# Fancy Marbles!! *Happy Dance!*



## Flare (Dec 17, 2010)

Got these guys today from Jenn Viverios! 

The two girls! 

Panther

















Pop Rocks










And the boy!!! BLING!!


----------



## Amelia26 (Aug 6, 2011)

oh how beautiful!!! does jen have a website!!! that male is to die for!!! sooo pretty... the ladies are beautiful to!!!


----------



## Flare (Dec 17, 2010)

Jenn has quite a few GORGEOUS bettas up on aquabid right now!

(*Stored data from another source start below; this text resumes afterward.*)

(** After the loop a field is absent if it was absent; a field outside
    [keys] is untouched; a field of [keys] holds the converted value. *)
Lemma convert_numeric_fields_get (keys : list string) :
  forall (tx tx' : dict),
  convert_numeric_fields keys tx = Ok tx' ->
  forall k,
    (dict_get k tx = None -> dict_get k tx' = None) /\
    (forall v, dict_get k tx = Some v ->
       (In k keys ->
        exists v', to_native_int v = Ok v' /\ dict_get k tx' = Some v') /\
       (~ In k keys -> dict_get k tx' = Some v)).
Proof.
  induction keys as [|key keys IH]; intros tx tx' H k; simpl in H.
  - inversion H; subst. split; auto. intros v Hv. split; auto.
    intros [].
  - destruct (convert_numeric_field key tx) as [tx1|] eqn:H1; [|discriminate].
    destruct (IH _ _ H k) as [IHn IHs]. split.
    + intros Hk. apply IHn. eapply convert_numeric_field_absent; eauto.
    + intros v Hv. destruct (String.eqb k key) eqn:E.
      * apply String.eqb_eq in E. subst k.
        destruct (convert_numeric_field_same _ _ _ _ H1 Hv) as (v1 & Hc & Hg).
        destruct (IHs _ Hg) as [Hin Hout]. split.
        -- intros _. destruct (in_dec string_dec key keys) as [i|n].
           ++ destruct (Hin i) as (v' & Hc' & Hg').
              rewrite (to_native_int_keep v1 (to_native_int_isint _ _ Hc)) in Hc'.
              inversion Hc'; subst. eauto.
           ++ exists v1. auto.
        -- intros Hn. exfalso. apply Hn. now left.
      * apply String.eqb_neq in E.
        rewrite <- (convert_numeric_field_other _ _ _ _ H1 E) in Hv.
        destruct (IHs _ Hv) as [Hin Hout]. split.
        -- intros [He|Hi]; [congruence|auto].
        -- intros Hn. apply Hout. intros Hi. apply Hn. now right.
Qed.

Lemma convert_numeric_fields_native (tx tx' : dict) :
  convert_numeric_fields numeric_keys tx = Ok tx' ->
  numeric_fields_native tx'.
Proof.
  intros H k v Hin Hv.
  destruct (convert_numeric_fields_get _ _ _ H k) as [Hn Hs].
  destruct (dict_get k tx) as [v0|] eqn:H0.
  - destruct (Hs v0 eq_refl) as [Hi _].
    destruct (Hi Hin) as (v' & Hc & Hg). rewrite Hv in Hg.
    inversion Hg; subst. eapply to_native_int_isint; eauto.
  - rewrite (Hn eq_refl) in Hv. discriminate.
Qed.

(* ================================================================== *)
(** ** Address canonicalization *)
(* ================================================================== *)

Lemma ascii_lower_idem (c : ascii) : ascii_lower (ascii_lower c) = ascii_lower c.
Proof. destruct c as [[] [] [] [] [] [] [] []]; reflexivity. Qed.

Lemma ascii_lower_upper (c : ascii) : ascii_lower (ascii_upper c) = ascii_lower c.
Proof. destruct c as [[] [] [] [] [] [] [] []]; reflexivity. Qed.

Lemma str_lower_idem (s : string) : str_lower (str_lower s) = str_lower s.
Proof.
  induction s as [|c s IH]; simpl; [reflexivity|].
  now rewrite ascii_lower_idem, IH.
Qed.

Lemma str_lower_checksum_case (body : string) :
  forall hash, str_lower (checksum_case hash body) = str_lower body.
Proof.
  induction body as [|c body IH]; intros hash; simpl; [reflexivity|].
  destruct hash as [|h hash]; simpl.
  - now rewrite IH.
  - rewrite IH. destruct (nibble_gt7 h); [now rewrite ascii_lower_upper|reflexivity].
Qed.

Lemma remove_0x_prefix_lower (x : string) :
  str_lower x = x -> str_lower (remove_0x_prefix x) = remove_0x_prefix x.
Proof.
  intros H. destruct x as [|c x']; [reflexivity|].
  destruct c as [[] [] [] [] [] [] [] []]; try exact H.
  destruct x' as [|c' r]; [exact H|].
  unfold remove_0x_prefix.
  destruct (Ascii.eqb c' "x" || Ascii.eqb c' "X"); [|exact H].
  simpl in H. injection H as _ H. exact H.
Qed.

Lemma startswith_0x (r : string) : startswith "0x" ("0x" ++ r) = true.
Proof. destruct r; reflexivity. Qed.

She's a USA based seller, her Aquabid name is HopDiggity,I HIGHLY recommend her!


----------



## Guest (Oct 27, 2011)

Pic n vid should go on Fish and Aquarium Pictures.
Try keeping everything in one thread.


----------



## Amelia26 (Aug 6, 2011)

i must be blind... cuz i didnt see her on there... does she specialize in a certain type???


----------



## Flare (Dec 17, 2010)

Here's a link to her auctions

http://www.aquabid.com/cgi-bin/auction/auction.cgi?disp&viewseller&Hopdiggity


----------



## Amelia26 (Aug 6, 2011)

will the tails of hmpk bettas get long like the others types??


----------



## Flare (Dec 17, 2010)

Nope HMPKs are shortfinned bettas (they're also my absolutely favorite type!


----------



## Amelia26 (Aug 6, 2011)

ok thanks.... she does have some beauiful bettas!!!


----------



## Amelia26 (Aug 6, 2011)

do you know what type the green baby betta, im going to buy from you when he gets bigger, is?


----------



## Unicorrs (Oct 28, 2011)

wow, the boy looks grungy, I love it!


----------